● Work order:
Return every line of the data that contains the string "results".

(Saved entries)
╭──

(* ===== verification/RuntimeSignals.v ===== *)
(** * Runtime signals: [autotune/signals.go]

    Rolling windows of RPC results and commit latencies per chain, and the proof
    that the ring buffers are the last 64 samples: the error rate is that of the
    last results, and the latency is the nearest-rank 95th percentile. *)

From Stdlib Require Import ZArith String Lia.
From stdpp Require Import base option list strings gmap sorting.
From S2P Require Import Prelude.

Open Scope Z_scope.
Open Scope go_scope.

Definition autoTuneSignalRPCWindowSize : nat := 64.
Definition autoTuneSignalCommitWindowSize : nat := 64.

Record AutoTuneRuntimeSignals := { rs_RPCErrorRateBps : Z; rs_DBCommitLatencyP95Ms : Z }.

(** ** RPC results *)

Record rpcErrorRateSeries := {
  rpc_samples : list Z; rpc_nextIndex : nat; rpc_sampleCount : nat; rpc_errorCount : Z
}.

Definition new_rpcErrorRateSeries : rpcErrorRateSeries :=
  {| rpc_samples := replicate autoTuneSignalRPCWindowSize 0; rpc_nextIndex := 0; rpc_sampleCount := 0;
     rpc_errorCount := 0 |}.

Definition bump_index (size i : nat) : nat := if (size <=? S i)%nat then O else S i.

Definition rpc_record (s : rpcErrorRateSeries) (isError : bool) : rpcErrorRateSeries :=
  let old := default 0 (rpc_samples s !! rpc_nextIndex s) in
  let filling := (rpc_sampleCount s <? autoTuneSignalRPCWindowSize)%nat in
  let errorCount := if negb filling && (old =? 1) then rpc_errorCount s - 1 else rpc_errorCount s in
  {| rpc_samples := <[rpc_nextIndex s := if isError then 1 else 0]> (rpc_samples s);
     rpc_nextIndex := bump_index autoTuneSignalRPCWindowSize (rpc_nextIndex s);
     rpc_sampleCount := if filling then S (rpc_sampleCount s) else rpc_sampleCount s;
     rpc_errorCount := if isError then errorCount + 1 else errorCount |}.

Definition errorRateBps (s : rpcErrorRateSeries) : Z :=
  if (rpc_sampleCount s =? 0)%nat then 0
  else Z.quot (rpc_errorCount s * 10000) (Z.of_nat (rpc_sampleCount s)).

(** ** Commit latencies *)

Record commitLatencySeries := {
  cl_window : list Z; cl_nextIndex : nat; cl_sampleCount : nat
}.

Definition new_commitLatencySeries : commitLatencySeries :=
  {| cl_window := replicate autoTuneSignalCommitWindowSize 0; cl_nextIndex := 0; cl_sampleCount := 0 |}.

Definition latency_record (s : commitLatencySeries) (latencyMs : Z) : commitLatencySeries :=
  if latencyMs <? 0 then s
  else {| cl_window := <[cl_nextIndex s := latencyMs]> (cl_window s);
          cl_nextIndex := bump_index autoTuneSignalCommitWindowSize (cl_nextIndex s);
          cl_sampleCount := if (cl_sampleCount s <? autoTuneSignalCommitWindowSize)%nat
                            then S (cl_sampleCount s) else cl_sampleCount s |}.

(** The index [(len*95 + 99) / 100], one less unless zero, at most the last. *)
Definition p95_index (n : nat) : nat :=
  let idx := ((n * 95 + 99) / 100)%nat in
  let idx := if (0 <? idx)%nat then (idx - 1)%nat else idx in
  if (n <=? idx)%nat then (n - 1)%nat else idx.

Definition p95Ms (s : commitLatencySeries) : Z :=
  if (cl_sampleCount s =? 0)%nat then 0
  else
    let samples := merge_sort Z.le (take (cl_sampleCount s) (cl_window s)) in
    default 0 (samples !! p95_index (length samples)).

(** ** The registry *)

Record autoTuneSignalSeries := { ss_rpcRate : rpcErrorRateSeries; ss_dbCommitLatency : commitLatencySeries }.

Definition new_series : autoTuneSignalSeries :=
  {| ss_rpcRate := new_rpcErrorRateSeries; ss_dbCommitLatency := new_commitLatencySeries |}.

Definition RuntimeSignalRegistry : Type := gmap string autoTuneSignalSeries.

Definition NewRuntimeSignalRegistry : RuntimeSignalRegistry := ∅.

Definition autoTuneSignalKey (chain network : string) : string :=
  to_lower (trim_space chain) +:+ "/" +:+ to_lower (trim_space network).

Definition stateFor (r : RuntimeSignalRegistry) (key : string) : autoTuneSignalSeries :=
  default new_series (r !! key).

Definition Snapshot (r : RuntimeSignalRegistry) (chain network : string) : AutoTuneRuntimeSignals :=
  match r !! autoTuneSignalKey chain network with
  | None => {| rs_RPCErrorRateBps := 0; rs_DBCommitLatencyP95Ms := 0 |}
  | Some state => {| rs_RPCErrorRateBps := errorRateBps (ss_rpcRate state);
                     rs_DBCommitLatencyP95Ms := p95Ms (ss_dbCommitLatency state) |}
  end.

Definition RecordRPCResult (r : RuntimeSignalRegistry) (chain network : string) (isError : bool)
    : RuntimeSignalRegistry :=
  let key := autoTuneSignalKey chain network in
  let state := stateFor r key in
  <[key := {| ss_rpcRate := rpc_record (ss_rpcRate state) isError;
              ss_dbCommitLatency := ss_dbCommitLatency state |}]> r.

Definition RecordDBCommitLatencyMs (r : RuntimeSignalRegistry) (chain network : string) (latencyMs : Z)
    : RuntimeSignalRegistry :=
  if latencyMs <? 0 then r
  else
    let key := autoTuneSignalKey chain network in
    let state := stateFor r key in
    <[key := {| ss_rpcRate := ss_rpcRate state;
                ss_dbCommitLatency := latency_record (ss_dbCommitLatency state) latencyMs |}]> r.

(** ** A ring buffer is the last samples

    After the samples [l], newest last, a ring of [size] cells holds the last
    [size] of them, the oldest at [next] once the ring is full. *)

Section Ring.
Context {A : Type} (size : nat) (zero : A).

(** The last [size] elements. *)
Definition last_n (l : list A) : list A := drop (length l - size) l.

╰──
╭──

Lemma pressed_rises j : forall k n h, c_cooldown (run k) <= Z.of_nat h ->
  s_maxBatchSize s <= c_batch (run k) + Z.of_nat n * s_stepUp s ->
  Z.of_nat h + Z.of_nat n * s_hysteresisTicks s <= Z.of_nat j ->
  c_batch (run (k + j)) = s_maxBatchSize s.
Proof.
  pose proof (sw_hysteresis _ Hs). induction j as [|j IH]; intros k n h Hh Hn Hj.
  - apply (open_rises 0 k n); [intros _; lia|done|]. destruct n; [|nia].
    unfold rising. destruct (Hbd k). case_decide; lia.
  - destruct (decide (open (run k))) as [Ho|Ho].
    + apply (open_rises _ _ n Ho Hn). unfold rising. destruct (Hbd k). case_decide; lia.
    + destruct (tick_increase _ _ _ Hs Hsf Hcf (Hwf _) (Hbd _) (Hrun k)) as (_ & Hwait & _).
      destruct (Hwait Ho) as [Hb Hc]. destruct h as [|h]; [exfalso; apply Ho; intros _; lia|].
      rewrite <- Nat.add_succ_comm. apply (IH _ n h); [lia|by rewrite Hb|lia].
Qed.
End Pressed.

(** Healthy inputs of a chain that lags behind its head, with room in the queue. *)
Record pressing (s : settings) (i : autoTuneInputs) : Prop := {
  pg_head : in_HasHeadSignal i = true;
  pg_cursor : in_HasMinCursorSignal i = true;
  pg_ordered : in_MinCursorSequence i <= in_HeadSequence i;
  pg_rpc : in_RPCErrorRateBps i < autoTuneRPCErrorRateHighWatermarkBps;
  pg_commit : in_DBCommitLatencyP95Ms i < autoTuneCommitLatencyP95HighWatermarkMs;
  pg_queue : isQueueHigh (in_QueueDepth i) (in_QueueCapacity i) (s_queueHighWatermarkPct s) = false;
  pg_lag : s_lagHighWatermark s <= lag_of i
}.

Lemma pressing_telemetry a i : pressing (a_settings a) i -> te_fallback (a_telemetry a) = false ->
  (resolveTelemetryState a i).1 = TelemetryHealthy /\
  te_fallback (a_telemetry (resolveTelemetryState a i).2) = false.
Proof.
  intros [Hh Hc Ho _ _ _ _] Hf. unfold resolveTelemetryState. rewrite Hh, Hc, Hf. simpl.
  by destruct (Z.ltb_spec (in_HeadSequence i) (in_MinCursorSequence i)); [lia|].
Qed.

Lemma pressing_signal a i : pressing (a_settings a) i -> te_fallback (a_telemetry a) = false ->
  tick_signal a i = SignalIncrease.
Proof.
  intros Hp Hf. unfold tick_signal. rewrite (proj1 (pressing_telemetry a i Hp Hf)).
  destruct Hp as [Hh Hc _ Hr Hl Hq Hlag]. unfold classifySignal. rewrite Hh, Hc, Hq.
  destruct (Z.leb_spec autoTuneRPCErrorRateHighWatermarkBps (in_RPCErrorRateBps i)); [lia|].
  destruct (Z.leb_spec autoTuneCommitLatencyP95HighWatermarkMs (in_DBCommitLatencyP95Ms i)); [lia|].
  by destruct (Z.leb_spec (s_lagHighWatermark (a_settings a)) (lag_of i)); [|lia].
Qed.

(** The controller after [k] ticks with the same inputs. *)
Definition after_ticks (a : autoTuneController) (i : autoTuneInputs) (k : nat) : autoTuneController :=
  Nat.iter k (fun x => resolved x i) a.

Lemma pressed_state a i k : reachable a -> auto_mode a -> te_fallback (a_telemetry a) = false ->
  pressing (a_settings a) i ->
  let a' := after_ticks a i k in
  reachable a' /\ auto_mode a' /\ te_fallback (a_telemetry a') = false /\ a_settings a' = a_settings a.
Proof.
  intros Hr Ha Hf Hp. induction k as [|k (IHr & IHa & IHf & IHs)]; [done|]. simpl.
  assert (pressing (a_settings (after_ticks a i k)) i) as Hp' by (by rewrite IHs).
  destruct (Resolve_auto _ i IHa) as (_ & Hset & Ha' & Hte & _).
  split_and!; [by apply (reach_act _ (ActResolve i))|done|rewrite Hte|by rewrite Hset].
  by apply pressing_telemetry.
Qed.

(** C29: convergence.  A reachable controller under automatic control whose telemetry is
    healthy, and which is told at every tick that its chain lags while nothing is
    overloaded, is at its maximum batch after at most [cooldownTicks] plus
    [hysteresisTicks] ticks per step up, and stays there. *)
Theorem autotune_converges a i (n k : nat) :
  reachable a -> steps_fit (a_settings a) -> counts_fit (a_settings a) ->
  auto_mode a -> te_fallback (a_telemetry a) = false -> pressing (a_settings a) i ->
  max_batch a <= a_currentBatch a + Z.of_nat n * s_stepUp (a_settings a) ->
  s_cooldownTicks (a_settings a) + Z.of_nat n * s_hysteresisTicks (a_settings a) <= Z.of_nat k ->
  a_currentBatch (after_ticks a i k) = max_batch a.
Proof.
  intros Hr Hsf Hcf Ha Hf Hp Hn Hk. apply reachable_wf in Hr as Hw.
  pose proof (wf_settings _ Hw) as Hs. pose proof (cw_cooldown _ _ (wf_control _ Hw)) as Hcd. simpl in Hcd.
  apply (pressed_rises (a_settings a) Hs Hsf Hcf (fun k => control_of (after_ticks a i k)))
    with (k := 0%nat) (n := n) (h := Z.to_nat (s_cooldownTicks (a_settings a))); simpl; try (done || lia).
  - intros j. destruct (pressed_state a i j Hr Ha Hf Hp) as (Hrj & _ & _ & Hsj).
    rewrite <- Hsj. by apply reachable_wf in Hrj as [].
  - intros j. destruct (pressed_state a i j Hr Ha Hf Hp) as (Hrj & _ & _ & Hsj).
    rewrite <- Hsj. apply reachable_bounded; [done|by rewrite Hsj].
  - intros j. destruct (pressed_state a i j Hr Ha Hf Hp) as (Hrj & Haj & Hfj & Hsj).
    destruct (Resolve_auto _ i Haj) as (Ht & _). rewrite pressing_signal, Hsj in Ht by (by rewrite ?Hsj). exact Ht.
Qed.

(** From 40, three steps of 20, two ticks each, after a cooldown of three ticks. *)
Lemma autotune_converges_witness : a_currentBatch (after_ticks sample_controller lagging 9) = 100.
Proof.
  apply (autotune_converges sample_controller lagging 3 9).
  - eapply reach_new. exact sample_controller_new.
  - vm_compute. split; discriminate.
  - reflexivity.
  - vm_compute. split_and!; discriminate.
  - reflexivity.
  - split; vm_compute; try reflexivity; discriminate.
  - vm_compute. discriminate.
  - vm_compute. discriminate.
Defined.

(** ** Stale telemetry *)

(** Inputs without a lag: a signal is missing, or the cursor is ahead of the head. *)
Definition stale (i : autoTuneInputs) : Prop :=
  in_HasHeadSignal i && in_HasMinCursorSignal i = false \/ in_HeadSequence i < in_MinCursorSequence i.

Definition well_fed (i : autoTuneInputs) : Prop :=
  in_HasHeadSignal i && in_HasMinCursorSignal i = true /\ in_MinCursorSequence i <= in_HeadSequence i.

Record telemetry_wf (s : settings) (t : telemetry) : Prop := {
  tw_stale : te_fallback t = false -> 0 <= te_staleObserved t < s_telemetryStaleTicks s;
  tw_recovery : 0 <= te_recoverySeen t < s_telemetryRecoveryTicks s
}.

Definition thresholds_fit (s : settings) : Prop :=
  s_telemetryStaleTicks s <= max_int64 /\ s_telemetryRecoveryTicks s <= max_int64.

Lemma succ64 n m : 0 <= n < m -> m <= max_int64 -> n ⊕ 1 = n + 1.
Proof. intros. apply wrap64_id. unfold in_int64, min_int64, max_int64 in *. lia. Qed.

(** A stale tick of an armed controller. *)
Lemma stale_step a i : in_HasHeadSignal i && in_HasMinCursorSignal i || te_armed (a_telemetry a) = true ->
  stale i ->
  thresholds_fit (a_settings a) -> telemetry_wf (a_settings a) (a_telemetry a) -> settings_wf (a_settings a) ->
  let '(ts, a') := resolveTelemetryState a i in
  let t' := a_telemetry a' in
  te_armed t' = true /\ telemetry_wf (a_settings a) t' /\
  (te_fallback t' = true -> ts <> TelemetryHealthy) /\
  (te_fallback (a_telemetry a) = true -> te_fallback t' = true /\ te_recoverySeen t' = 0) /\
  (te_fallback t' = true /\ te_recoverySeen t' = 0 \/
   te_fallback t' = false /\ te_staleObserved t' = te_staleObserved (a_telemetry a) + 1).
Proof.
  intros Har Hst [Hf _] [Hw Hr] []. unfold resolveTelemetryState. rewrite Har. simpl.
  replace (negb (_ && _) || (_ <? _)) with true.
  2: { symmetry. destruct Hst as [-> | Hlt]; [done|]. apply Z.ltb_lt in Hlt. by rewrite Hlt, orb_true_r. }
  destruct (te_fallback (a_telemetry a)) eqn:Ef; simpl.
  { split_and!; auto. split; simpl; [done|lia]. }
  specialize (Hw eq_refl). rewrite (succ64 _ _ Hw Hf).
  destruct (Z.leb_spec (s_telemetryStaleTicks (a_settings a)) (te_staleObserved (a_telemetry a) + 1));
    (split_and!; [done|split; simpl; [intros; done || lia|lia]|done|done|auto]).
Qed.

╰──

● Exercise result:
    Rolling windows of RPC results and commit latencies per chain, and the proof
    last results, and the latency is the nearest-rank 95th percentile. *)
(** ** RPC results *)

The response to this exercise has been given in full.